How not to interview someone who already has a job (2011) - jkw
http://www.recruitingblogs.com/m/blogpost?id=502551%3ABlogPost%3A1466641

======
ilitirit
Sometimes the people who ask you to interview are not the same people who do
actually end up interviewing you, or they don't communicate with each other.

At one of my last interviews I was told I don't look like I want the job
enough because I was dressed casually. I was very confused. I reminded them
that they requested an interview with me several times, even after I told them
I was not on the market, and that I had actually taken time of work for the
interview. I only showed up because they practically begged me. I was so
annoyed at some of the questions. "What value can you add to this company?" No
sir, how can YOU make it worth MY while to join you, considering that I have
to leave a position that I'm perfectly comfortable with? After finally
understanding that I was happy with my current job, one of the interviewers
asked me "So why are you here wasting our time?" I was infuriated.

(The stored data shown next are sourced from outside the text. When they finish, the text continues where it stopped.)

(** X18.  When the pass over a worksheet of the workbook returns [True],
    every row of the clamped range has a height, and it lies between 15 and
    100. *)
Theorem pass_sets_row_heights W ws columns start_row end_row s r :
  has_sheet ws s ->
  fst (translate_worksheet_with_progress W ws columns start_row end_row s) = Val true ->
  target_row start_row end_row (max_row (sheet ws (wb s))) r ->
  height_set ws r (snd (translate_worksheet_with_progress W ws columns start_row end_row s)).
Proof.
  intros Hs Ht Hr.
  destruct (pass_true_runs W ws columns start_row end_row s Ht) as (d & s2 & E1 & E2).
  cbv zeta in E1, E2. rewrite E2 in Ht |- *. clear E2.
  unfold target_row in Hr.
  set (s1 := clamped_start start_row) in *.
  set (e1 := clamped_end end_row _) in *.
  assert (K : has_sheet ws s2).
  { pose proof (has_sheet_columns W ws s1 e1 columns [] s Hs) as P. rewrite E1 in P.
    exact P. }
  pose proof (has_sheet_adjust_widths ws d s2 K) as K3.
  revert Ht. unfold bind at 1 3.
  destruct (adjust_widths ws d s2) as [[u|e] s3]; cbn [fst snd] in *; [|discriminate].
  unfold adjust_heights. cbv zeta. unfold bind at 1 2 5 6.
  pose proof (adjust_heights_loop ws columns (range s1 (e1 + 1)) (fun _ => False) tt s3
                (conj K3 (fun k (F : False) => match F with end))) as P.
  destruct (for_each (range s1 (e1 + 1)) _ tt s3) as [[u'|e] s4]; cbn [fst snd] in *;
    [|discriminate].
  intros _. destruct P as [_ P]. apply P. right. apply range_spec. exact Hr.
Qed.

Lemma pass_sets_column_widths_witness :
  let s := Fixture.at_D2 Sample.half_done in
  width_set Sample.title 4
    (snd (translate_worksheet_with_progress (Sample.answering (wb s)) Sample.title
            [py "D"] 2 (Some 3) s)).
Proof.
  intros s.
  apply (pass_sets_column_widths (Sample.answering (wb s)) Sample.title [py "D"] 2
           (Some 3) s 4).
  - left.
  - vm_compute. reflexivity.
  - exists (py "D"). split; [left|vm_compute; reflexivity].
Defined.

Lemma pass_sets_row_heights_witness :
  let s := Fixture.at_D2 Sample.half_done in
  height_set Sample.title 3
    (snd (translate_worksheet_with_progress (Sample.answering (wb s)) Sample.title
            [py "D"] 2 (Some 3) s)).
Proof.
  intros s.
  apply (pass_sets_row_heights (Sample.answering (wb s)) Sample.title [py "D"] 2
           (Some 3) s 3).
  - left.
  - vm_compute. reflexivity.
  - vm_compute. split; discriminate.
Defined.

(** * The limits of a cell text *)

(** X19.  When the translate call for a cell returns a text and
    ["<english>\n<chinese>"], cut at 32767 characters, holds a control
    character, the assignment to the cell raises [IllegalCharacterError]
    right after the request: the workbook and the task record are as they
    were, and no progress update and no pacing delay follow. *)
Theorem illegal_text_raises W ws col_index row_idx cell_value columns_to_adjust
    english_text s :
  call_returns W cell_value (app_id (task s)) (app_key (task s)) (calls s)
    (Some english_text) ->
  nonempty english_text = true -> english_text <> ERROR_54003 ->
  check_string (english_text ++ [NL] ++ cell_value) = None ->
  let r := attempt_translation W ws col_index row_idx cell_value
             columns_to_adjust s in
  fst r = Raise IllegalCharacterError
  /\ wb (snd r) = wb s
  /\ task (snd r) = task s
  /\ timeline (trace (snd r)) = timeline (trace s) ++ [Call].
Proof.
  intros H1 Hn He Hc r. subst r.
  destruct (usable_text english_text Hn He) as [U1 U2].
  destruct (baidu_translate_run W _ _ _ s _ H1) as [p1 E1].
  unfold attempt_translation.
  erewrite bind_run by reflexivity.
  erewrite bind_run by exact E1.
  rewrite U1.
  erewrite bind_run by reflexivity. cbv beta iota.
  rewrite U2. unfold assign_cell_text. rewrite Hc.
  erewrite bind_raise.
  2:{ erewrite bind_raise by reflexivity. reflexivity. }
  cbn [fst snd wb task trace]. rewrite timeline_cons.
  repeat split.
Qed.

Lemma illegal_text_raises_witness :
  let s := Fixture.at_D2 Sample.untranslated in
  let W := Fixture.garbling (wb s) in
  let r := attempt_translation W Sample.title 4 2 Sample.report [] s in
  (fst r = Raise IllegalCharacterError /\ wb (snd r) = wb s
   /\ timeline (trace (snd r)) = [Call])
  /\ status (task (run W Sample.job)) = Failed
  /\ saves (trace (run W Sample.job)) = []
  /\ timeline (trace (run W Sample.job)) = [Call; Call].
Proof.
  intros s W r. split; [|vm_compute; repeat split].
  assert (H1 : call_returns W Sample.report (app_id (task s)) (app_key (task s))
                 (calls s) (Some (py "Bell" ++ [7%N]))).
  { split; [vm_compute; discriminate | reflexivity]. }
  destruct (illegal_text_raises W Sample.title 4 2 Sample.report []
              (py "Bell" ++ [7%N]) s H1 eq_refl)
    as (G1 & G2 & _ & G4); [vm_compute; discriminate|vm_compute; reflexivity|].
  split; [exact G1|]. split; [exact G2|exact G4].
Defined.

(** * The skip path and the limits of a cell text

    The order check returns pieces of its argument, joined by a newline:
    a text within the limits of a cell text gives one. *)

Section Within.

(** A text the setter stores as it is. *)
Lemma check_string_as_is text :
  check_string text = Some text <->
  (length text <= Z.to_nat 32767)%nat /\ existsb illegal_character text = false.
Proof.
  unfold check_string. cbv zeta. split.
  - destruct (existsb _ (take _ _)) eqn:E; [discriminate|]. intros [= H].
    rewrite H in E. split; [|exact E].
    rewrite <- H at 1. rewrite length_take. lia.
  - intros [Hl Hc]. rewrite take_ge by exact Hl. rewrite Hc. reflexivity.
Qed.

Lemma lstrip_length s : (length (lstrip s) <= length s)%nat.
Proof.
  induction s as [|c s IH]; simpl; [lia|].
  destruct (Unicode.isspace c); simpl; lia.
Qed.

Lemma strip_length s : (length (strip s) <= length s)%nat.
Proof.
  unfold strip, rstrip. rewrite length_rev.
  etransitivity; [apply lstrip_length|]. rewrite length_rev. apply lstrip_length.
Qed.

(** A text made of pieces of a text within the limits, and not longer. *)
Lemma pieces_as_is text t :
  check_string text = Some text ->
  (length t <= length text)%nat ->
  (forall x, List.In x t -> x = NL \/ List.In x text) ->
  check_string t = Some t.
Proof.
  intros [Hl Hc]%check_string_as_is Ht Hin. apply check_string_as_is.
  split; [lia|].
  destruct (existsb illegal_character t) eqn:E; [|reflexivity].
  apply existsb_exists in E as (x & Hx & Ix).
  destruct (Hin x Hx) as [->|H]; [discriminate Ix|].
  assert (existsb illegal_character text = true); [|congruence].
  apply existsb_exists. eauto.
Qed.

(** What [bracket_re] accepts, and its two groups. *)
Lemma bracket_inv s e ms :
  Re.rmatch bracket_re s = Some (e, ms) ->
  exists G1 W c G2 T,
    s = G1 ++ W ++ LPAREN :: c :: G2 ++ RPAREN :: T
    /\ Re.group s ms 1 = G1 /\ Re.group s ms 2 = c :: G2.
Proof.
  unfold Re.rmatch, bracket_re. rewrite run_AtBeginning, run_Mark.
  intros (G1 & B & -> & _ & H)%run_MinRepeat_inv.
  rewrite run_Mark in H.
  apply run_MaxRepeat_inv in H as (W & B1 & -> & _ & H).
  apply run_In in H as (x & B2 & -> & Hx & H). apply N.eqb_eq in Hx as <-.
  rewrite run_Mark in H.
  apply run_In in H as (c & B3 & -> & _ & H).
  apply run_MinRepeat_inv in H as (G2 & B4 & -> & _ & H).
  rewrite run_Mark in H.
  apply run_In in H as (x & B5 & -> & Hx & H). apply N.eqb_eq in Hx as <-.
  apply run_MaxRepeat_inv in H as (W2 & B6 & -> & _ & H).
  apply run_AtEnd in H as [_ H]. rewrite run_nil in H. injection H as <- <-.
  exists G1, W, c, G2, (W2 ++ B6). split; [reflexivity|]. split.
  - unfold Re.group. simpl. rewrite drop_0, Nat.sub_0_r. apply take_app_length.
  - unfold Re.group. cbn [Re.slot Nat.eqb Nat.mul Nat.sub Nat.add].
    rewrite (app_assoc G1 W).
    apply (take_drop_middle (G1 ++ W) LPAREN (c :: G2) (RPAREN :: W2 ++ B6)).
    + rewrite length_app. reflexivity.
    + rewrite ?length_app. cbn [length]. lia.
Qed.

(** The pieces of [split]. *)
Lemma split_pieces sep s :
  (fold_right (fun p n => S (length p) + n) 0 (split sep s) = S (length s))%nat
  /\ forall p x, List.In p (split sep s) -> List.In x p -> List.In x s.
Proof.
  induction s as [|c s [IH1 IH2]]; cbn [split].
  - split; [reflexivity|]. intros p x [<-|[]] [].
  - destruct (c =? sep)%N.
    + split.
      * cbn [fold_right length]. rewrite IH1. cbn [length]. lia.
      * intros p x [<-|H] Hx; [destruct Hx|].
        right. eapply IH2; eassumption.
    + pose proof (split_nonempty sep s) as Hne.
      destruct (split sep s) as [|l ls]; [congruence|].
      split.
      * cbn [fold_right length] in *. lia.
      * intros p x [<-|H] Hx.
        -- destruct Hx as [->|Hx]; [left; reflexivity|].
           right. apply (IH2 l x); [left; reflexivity|exact Hx].
        -- right. apply (IH2 p x); [right; exact H|exact Hx].
Qed.

Lemma nonblank_pieces (ps : list str) :
  (fold_right (fun p n => S (length p) + n) 0
     (filter (fun part => nonempty part = true) (map strip ps))
   <= fold_right (fun p n => S (length p) + n) 0 ps)%nat
  /\ forall q x, List.In q (filter (fun part => nonempty part = true) (map strip ps)) ->
       List.In x q -> exists p, List.In p ps /\ List.In x p.
Proof.
  induction ps as [|p ps [IH1 IH2]]; [split; [simpl; lia|intros q x []]|].
  cbn [map]. rewrite filter_cons.
  pose proof (strip_length p) as Hp.
  destruct (decide (nonempty (strip p) = true)) as [E|E]; cbn [fold_right].
  - split; [apply Nat.add_le_mono; [lia|exact IH1]|]. intros q x [<-|H] Hx.
    + exists p. split; [left; reflexivity|apply strip_incl, Hx].
    + destruct (IH2 q x H Hx) as (p' & H1 & H2). exists p'. split; [right|]; auto.
  - split; [etransitivity; [exact IH1|apply Nat.le_add_l]|]. intros q x H Hx.
    destruct (IH2 q x H Hx) as (p' & H1 & H2). exists p'. split; [right|]; auto.
Qed.

(** X20.  The text the skip path assigns is within the limits of a cell
    text whenever the text it was made from is: the setter stores it as it
    is, without cutting it and without raising. *)
Theorem adjusted_within_limits cell_value :
  check_string cell_value = Some cell_value ->
  check_string (check_and_adjust_translation_order cell_value)
  = Some (check_and_adjust_translation_order cell_value).
Proof.
  intros H. unfold check_and_adjust_translation_order.
  destruct (Re.rmatch bracket_re cell_value) as [[e ms]|] eqn:R.
  - apply bracket_inv in R as (G1 & W & c & G2 & T & E & -> & ->).
    cbv zeta. apply (pieces_as_is cell_value); [exact H| |].
    + rewrite !length_app. pose proof (strip_length (c :: G2)).
      pose proof (strip_length G1). rewrite E, !length_app. simpl in *.
      rewrite !length_app. simpl. lia.
    + intros x [Hx|[<-|Hx]]%in_app_or; [|left; reflexivity|].
      * right. apply strip_incl in Hx. rewrite E.
        apply in_or_app. right. apply in_or_app. right. right.
        destruct Hx as [->|Hx]; [left; reflexivity|].
        right. apply in_or_app. left. exact Hx.
      * right. apply strip_incl in Hx. rewrite E. apply in_or_app. left. exact Hx.
  - destruct (contains NL cell_value); [|exact H].
    destruct (split_pieces NL cell_value) as [S1 S2].
    destruct (nonblank_pieces (split NL cell_value)) as [N1 N2].
    destruct (filter _ _) as [|part1 [|part2 [|part3 parts]]]; try exact H.
    destruct (_ && _); [|destruct (_ && _); exact H].
    apply (pieces_as_is cell_value); [exact H| |].
    + rewrite !length_app. simpl in *. lia.
    + intros x [Hx|[<-|Hx]]%in_app_or; [|left; reflexivity|].
      * destruct (N2 part2 x) as (p & P1 & P2);
          [right; left; reflexivity|exact Hx|].
        right. eapply S2; eassumption.
      * destruct (N2 part1 x) as (p & P1 & P2); [left; reflexivity|exact Hx|].
        right. eapply S2; eassumption.
Qed.

(** The same for the stripped text of a cell, which is what the pass hands
    to the order check. *)
Lemma stripped_within_limits text :
  check_string text = Some text -> check_string (strip text) = Some (strip text).
Proof.
  intros H. apply (pieces_as_is text); [exact H|apply strip_length|].
  intros x Hx. right. apply strip_incl, Hx.
Qed.

End Within.

Lemma adjusted_within_limits_witness :
  check_string (check_and_adjust_translation_order (py "ab (cd)"))
  = Some (py "cd" ++ [NL] ++ py "ab").
Proof. apply (adjusted_within_limits (py "ab (cd)")). vm_compute. reflexivity. Defined.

The whole experience left a bitter taste in my mouth. I don't think I would
ever consider interviewing at that company again.

------
Decade
I think this also applies to someone who is unemployed. All I want is to do
meaningful work and get paid. I'm tired of the hamster wheel of job
applications.

For coders, a major offender is the variety of
TrueAbility/Codility/HackerRank/custom code challenges. FizzBuzz is fine. You
want to filter out people who just can't code. Beyond that, timed challenges
don't tell the recruiter anything about how a person interacts with others, or
maintains code, or researches solutions for new problems.

And then, after I successfully complete the code challenge, investing time
that I really can't afford, they just look at my resume and delete my
application, anyway.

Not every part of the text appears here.